Après son départ, des séquences vidéo ont montré lundi des manifestants escaladant une grande statue du père fondateur et ciselant la tête avec une hache.
« Ils ont ignoré la liberté d’expression »
Réfléchissant au règne de Hasina, Noor a déclaré qu’il y avait eu quelques succès économiques limités, mais que l’actrice de 76 ans resterait largement dans les mémoires pour sa répression de la dissidence.
« La Ligue Awami a fait quelques bonnes choses. Ils ont construit le pont Padma et développé un système de métro à Dacca », a-t-il déclaré.
« Mais ils ont totalement ignoré la liberté d’expression. Le développement économique n’a rien d’importance si vous marchez sur la tête des gens.
« Le développement économique n’a rien d’importance si l’on marche sur la tête des gens »
– Muqtabis Un Noor, rédacteur en chef du Daily Jalalabad
Avant les récentes manifestations, le régime de Hasina avait déjà été entaché par des arrestations massives d’opposants politiques, l’introduction de lois draconiennes pour réprimer la dissidence et des accusations de violations des droits humains.
Parmi les personnes arrêtées ou forcées de fuir le pays figuraient des représentants du Parti national du Bangladesh (BNP), parti d’opposition.
Son dirigeant, Tarique Rahman, fils de l’ancienne Première ministre du Bangladesh Khaleda Zia, est en exil à Londres depuis 2008.
Mohammed Abdus Salam, avocat et secrétaire aux affaires internationales du comité exécutif du BNP, a déclaré que Hasina dirigeait le pays comme un dictateur.
« Elle n’avait aucun droit légitime de rester au pouvoir. En 2014, 2018 et 2024, l’opposition n’a pas participé aux élections, il n’y a donc pas de légitimité. C’est un État à parti unique », a déclaré Salam à MEE.

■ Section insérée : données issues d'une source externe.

(** Whatever [getAlternativeSpelling] returns qualifies, unless it comes
    from the scan of the table that compares demangled function names. *)
Lemma getAlternativeSpelling_result (st : State) sym pre post r pre' post' :
  getAlternativeSpelling st sym pre post = (Some r, pre', post') ->
  qualifies st r
  \/ (startswith "__Z" (getName sym) = false
      /\ exists n s,
           r = Global n /\ symMap st !! n = Some s
           /\ canSuggestExternCForCXX (consume_front "_" (getName sym))
                (getName s) = true).
Proof.
  unfold getAlternativeSpelling.
  destruct (firstSome (spellingsAt _ _ _) _) eqn:E1.
  { intros [= <- _ _]. left. apply firstSome_Some in E1 as (i & _ & E1).
    eapply spellingsAt_qualifies, E1. }
  destruct (firstSome _ (map_to_list (localDefinedMap st sym))) eqn:E2.
  { intros [= <- _ _]. left. apply firstSome_Some in E2 as ([k v] & Hin & E2).
    simpl in E2. destruct (equals_insensitive _ _); [|discriminate].
    injection E2 as <-. apply list_elem_of_In, elem_of_map_to_list in Hin.
    eapply localDefinedMap_qualifies, Hin. }
  destruct (firstSome _ (map_to_list (symMap st))) eqn:E3.
  { intros [= <- _ _]. left. apply firstSome_Some in E3 as ([k v] & Hin & E3).
    simpl in E3. destruct (isUndefined v) eqn:Hu; simpl in E3; [discriminate|].
    destruct (equals_insensitive _ _); [|discriminate].
    injection E3 as <-. apply list_elem_of_In, elem_of_map_to_list in Hin.
    simpl. eauto. }
  destruct (startswith "__Z" (getName sym)) eqn:Hz.
  { destruct (getFunctionName (getName sym)); [|discriminate].
    destruct (suggest _ _ _) eqn:E4; [|discriminate].
    intros [= <- _ _]. left. eapply suggest_qualifies, E4. }
  cbv zeta. clear E2 E3.
  destruct (firstSome _ (map_to_list (localDefinedMap st sym))) eqn:E5.
  { intros [= <- _ _]. left. apply firstSome_Some in E5 as ([k v] & Hin & E5).
    simpl in E5. destruct (canSuggestExternCForCXX _ _); [|discriminate].
    injection E5 as <-. apply list_elem_of_In, elem_of_map_to_list in Hin.
    eapply localDefinedMap_qualifies, Hin. }
  destruct (firstSome _ (map_to_list (symMap st))) eqn:E6; [|discriminate].
  intros [= <- _ _]. right. split; [reflexivity|].
  apply firstSome_Some in E6 as ([k v] & Hin & E6). simpl in E6.
  destruct (canSuggestExternCForCXX _ _) eqn:Hc; [|discriminate].
  injection E6 as <-. apply list_elem_of_In, elem_of_map_to_list in Hin.
  eauto.
Qed.

End DiagnosticsFacts.

Lemma setDiagnostics_more (st : State) (a b : list Diagnostic) :
  setDiagnostics (diagnostics (setDiagnostics (diagnostics st ++ a) st) ++ b)
    (setDiagnostics (diagnostics st ++ a) st)
  = setDiagnostics (diagnostics st ++ (a ++ b)) st.
Proof. unfold setDiagnostics. simpl. by rewrite app_assoc. Qed.

Lemma setDiagnostics_none (st : State) :
  setDiagnostics (diagnostics st ++ []) st = st.
Proof. destruct st. unfold setDiagnostics. simpl. by rewrite app_nil_r. Qed.

Section ReportFacts.
Context `{Collaborators}.

(** A duplicate record is reported from the table and the record alone:
    a run adds its diagnostics to the ones there are, and adds the same
    ones from any state with the same table. *)
Lemma reportDuplicate_emits (duplicate : DuplicateSymbolDiag) (st st1 : State) :
  reportDuplicate duplicate st = Ok (tt, st1) ->
  exists emitted,
    st1 = setDiagnostics (diagnostics st ++ emitted) st
    /\ forall st2, symMap st2 = symMap st ->
         reportDuplicate duplicate st2
         = Ok (tt, setDiagnostics (diagnostics st2 ++ emitted) st2).
Proof.
  unfold reportDuplicate, bind, get.
  destruct (symMap st !! dupSym duplicate) as [sym|] eqn:Hs; simpl;
    [|discriminate].
  destruct (negb (deadStripDuplicates config) || isLive sym) eqn:Hc.
  - unfold warn, modify. intros [= <-]. eexists [_]. split; [reflexivity|].
    intros st2 E. rewrite E, Hs. simpl. rewrite Hc. reflexivity.
  - unfold ret. intros [= <-]. exists []. split.
    + symmetry. apply setDiagnostics_none.
    + intros st2 E. rewrite E, Hs. simpl. rewrite Hc.
      by rewrite setDiagnostics_none.
Qed.

Lemma forEach_reportDuplicate_emits (l : list DuplicateSymbolDiag)
    (st st1 : State) :
  forEach reportDuplicate l st = Ok (tt, st1) ->
  exists emitted,
    st1 = setDiagnostics (diagnostics st ++ emitted) st
    /\ forall st2, symMap st2 = symMap st ->
         forEach reportDuplicate l st2
         = Ok (tt, setDiagnostics (diagnostics st2 ++ emitted) st2).
Proof.
  revert st st1. induction l as [|d l IH]; intros st st1; simpl.
  - unfold ret. intros [= <-]. exists []. split.
    + symmetry. apply setDiagnostics_none.
    + intros st2 _. by rewrite setDiagnostics_none.
  - unfold bind at 1.
    destruct (reportDuplicate d st) as [[[] st0]|] eqn:Hd; [|discriminate].
    intros Hl. apply reportDuplicate_emits in Hd as (e1 & -> & Hd).
    apply IH in Hl as (e2 & -> & Hl).
    exists (e1 ++ e2)%list. split; [apply setDiagnostics_more|].
    intros st2 E. unfold bind at 1. rewrite (Hd st2 E).
    rewrite (Hl (setDiagnostics (diagnostics st2 ++ e1) st2)) by (simpl; exact E).
    by rewrite setDiagnostics_more.
Qed.

Lemma forEach_reportDuplicate_returns (l : list DuplicateSymbolDiag) (st : State) :
  (forall d, In d l -> is_Some (symMap st !! dupSym d)) ->
  exists st1, forEach reportDuplicate l st = Ok (tt, st1) /\ symMap st1 = symMap st.
Proof.
  revert st. induction l as [|d l IH]; intros st Hl; simpl; [by eexists|].
  destruct (Hl d (or_introl eq_refl)) as [sym Hs].
  assert (exists st0, reportDuplicate d st = Ok (tt, st0) /\ symMap st0 = symMap st)
    as (st0 & Hd & E).
  { unfold reportDuplicate, bind, get. rewrite Hs. simpl.
    destruct (negb (deadStripDuplicates config) || isLive sym); by eexists. }
  destruct (IH st0) as (st1 & Hrun & E1).
  { intros d' Hin. rewrite E. apply Hl. by right. }
  exists st1. unfold bind at 1. rewrite Hd. split; [exact Hrun|congruence].
Qed.

(** An undefined symbol is reported in one diagnostic, when the
    configuration asks for errors or for warnings. *)
Lemma reportUndefinedSymbol_emits (sym : Symbol) locations correctSpelling
    (st : State) :
  undefinedSymbolTreatment config = treat_error
  \/ undefinedSymbolTreatment config = treat_warning ->
  exists d,
    reportUndefinedSymbol sym locations correctSpelling st
    = Ok (tt, setDiagnostics (diagnostics st ++ [d]) st).
Proof.
  intros Ht. unfold reportUndefinedSymbol. cbv zeta.
  match goal with
  | |- context [bind get (fun st0 => bind (@?m st0) ?k)] =>
      assert (exists msg, m st st = Ok (msg, st)) as [msg Hm]
  end.
  { destruct correctSpelling; [|by eexists].
    destruct (getAlternativeSpelling st sym ": " "") as [[[r|] pre] post] eqn:E;
      [|by eexists].
    destruct r as [d|n]; [by eexists|].
    apply getAlternativeSpelling_result in E as [(s & Hs & _)|(_ & n' & s & [= <-] & Hs & _)];
      unfold bind; rewrite Hs; by eexists. }
  unfold bind at 1. unfold get at 1. unfold bind at 1. rewrite Hm.
  destruct Ht as [-> | ->]; by eexists.
Qed.

Lemma reportUndefinedFrom_returns (l : list (string * UndefinedDiag)) (i : nat)
    (st : State) :
  undefinedSymbolTreatment config = treat_error
  \/ undefinedSymbolTreatment config = treat_warning ->
  (forall u, In u l -> is_Some (symMap st !! fst u)) ->
  exists emitted,
    reportUndefinedFrom i l st
    = Ok (tt, setDiagnostics (diagnostics st ++ emitted) st)
    /\ length emitted = length l.
Proof.
  intros Ht. revert i st. induction l as [|u l IH]; intros i st Hl; simpl.
  - exists []. by rewrite setDiagnostics_none.
  - destruct (Hl u (or_introl eq_refl)) as [sym Hs].
    destruct (reportUndefinedSymbol_emits sym (snd u) (i <? 2)%nat st Ht)
      as [d Hd].
    destruct (IH (S i) (setDiagnostics (diagnostics st ++ [d]) st))
      as (e & Hrun & Hlen).
    { intros u' Hin. simpl. apply Hl. by right. }
    exists (d :: e). split; [|simpl; congruence].
    unfold bind at 1. unfold get at 1. unfold bind at 1. rewrite Hs. simpl.
    unfold bind at 1. rewrite Hd. rewrite Hrun.
    by rewrite setDiagnostics_more.
Qed.

(** C8, as amended: [reportPendingUndefinedSymbols] clears its pool after
    it has reported, so that a second call in a row finds nothing to
    report and leaves the state as it is.  [reportPendingDuplicateSymbols]
    does not clear its pool: the call leaves the pool as it is, and a
    second call in a row emits again the diagnostics of the first.  Both
    return, when the symbols in the pools are in the table and the
    undefined symbols are to be reported as errors or as warnings. *)
Theorem report_pending_twice (st : State) :
  (forall st1,
     reportPendingUndefinedSymbols st = Ok (tt, st1) ->
     undefs st1 = []
     /\ reportPendingUndefinedSymbols st1 = Ok (tt, st1))
  /\ (forall st1,
      reportPendingDuplicateSymbols st = Ok (tt, st1) ->
      exists emitted,
        st1 = setDiagnostics (diagnostics st ++ emitted) st
        /\ dupSymDiags st1 = dupSymDiags st
        /\ reportPendingDuplicateSymbols st1
           = Ok (tt, setDiagnostics (diagnostics st1 ++ emitted) st1))
  /\ ((undefinedSymbolTreatment config = treat_error
       \/ undefinedSymbolTreatment config = treat_warning) ->
      (forall u, In u (undefs st) -> is_Some (symMap st !! fst u)) ->
      exists emitted,
        reportPendingUndefinedSymbols st
        = Ok (tt, setUndefs [] (setDiagnostics (diagnostics st ++ emitted) st))
        /\ length emitted = length (undefs st))
  /\ ((forall d, In d (dupSymDiags st) -> is_Some (symMap st !! dupSym d)) ->
      exists st1, reportPendingDuplicateSymbols st = Ok (tt, st1)).
Proof.
  split; [|split; [|split]].
  - intros st1. unfold reportPendingUndefinedSymbols, bind, get.
    destruct (reportUndefinedFrom 0 (undefs st) st) as [[[] st0]|]; [|discriminate].
    unfold modify. intros [= <-]. split; reflexivity.
  - intros st1. unfold reportPendingDuplicateSymbols. unfold bind, get.
    intros Hrun. apply forEach_reportDuplicate_emits in Hrun as (e & -> & Hrun).
    exists e. split; [reflexivity|]. split; [reflexivity|].
    simpl. apply Hrun. reflexivity.
  - intros Ht Hu.
    destruct (reportUndefinedFrom_returns (undefs st) 0 st Ht Hu) as (e & Hrun & Hlen).
    exists e. split; [|exact Hlen].
    unfold reportPendingUndefinedSymbols, bind, get. rewrite Hrun. reflexivity.
  - intros Hd. destruct (forEach_reportDuplicate_returns _ st Hd) as (st1 & Hrun & _).
    exists st1. unfold reportPendingDuplicateSymbols, bind, get. exact Hrun.
Qed.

« Fatigué de la politique dynastique »
Lundi, le chef de l’armée Waker-Uz-Zaman a annoncé qu’il prenait le contrôle du pays et qu’il mettrait en place un gouvernement intérimaire. Il a déclaré qu’une enquête serait lancée sur la mort des manifestants.
« Il doit y avoir justice », a déclaré le rédacteur en chef du journal, Noor. « Les parents de ces manifestants qui ont été tués ne récupéreront pas leur enfant. Mais la justice, de quelque manière que ce soit, doit toujours être rendue.
M. Chowdhury a déclaré que les manifestants craignaient que le pays ne sombre dans un long régime militaire.
« Il ne devrait pas y avoir de domination militaire. Il doit y avoir des élections très bientôt », a-t-il déclaré.
Salam, du parti BNP, a déclaré qu’un nouveau gouvernement intérimaire devait garantir des élections libres et équitables.
Lors de ces futures élections, il pense que le chef de son parti, Tarique Rahman, pourrait restaurer le pays dans les mois à venir.
« Nous aurons une tolérance zéro en ce qui concerne la corruption », a-t-il déclaré. « Nous publierons également des normes internationales en matière de droits de l’homme. »
Mais pour Chowdhury, il ne veut pas voir un retour au pouvoir du BNP, qui a gouverné avant Hasina. Il les a décrits comme « tout aussi coupables » des malheurs du Bangladesh au cours des dernières décennies.
« Cette nouvelle génération, nous ne voulons pas voir la Ligue Awami, ou le BNP, ou le Jamaat-e-Islam », a-t-il dit, ce dernier faisant référence à un parti islamiste qui a été interdit par Hasina.
« Nous voulons un gouvernement pour le peuple. Nous sommes fatigués de la politique dynastique.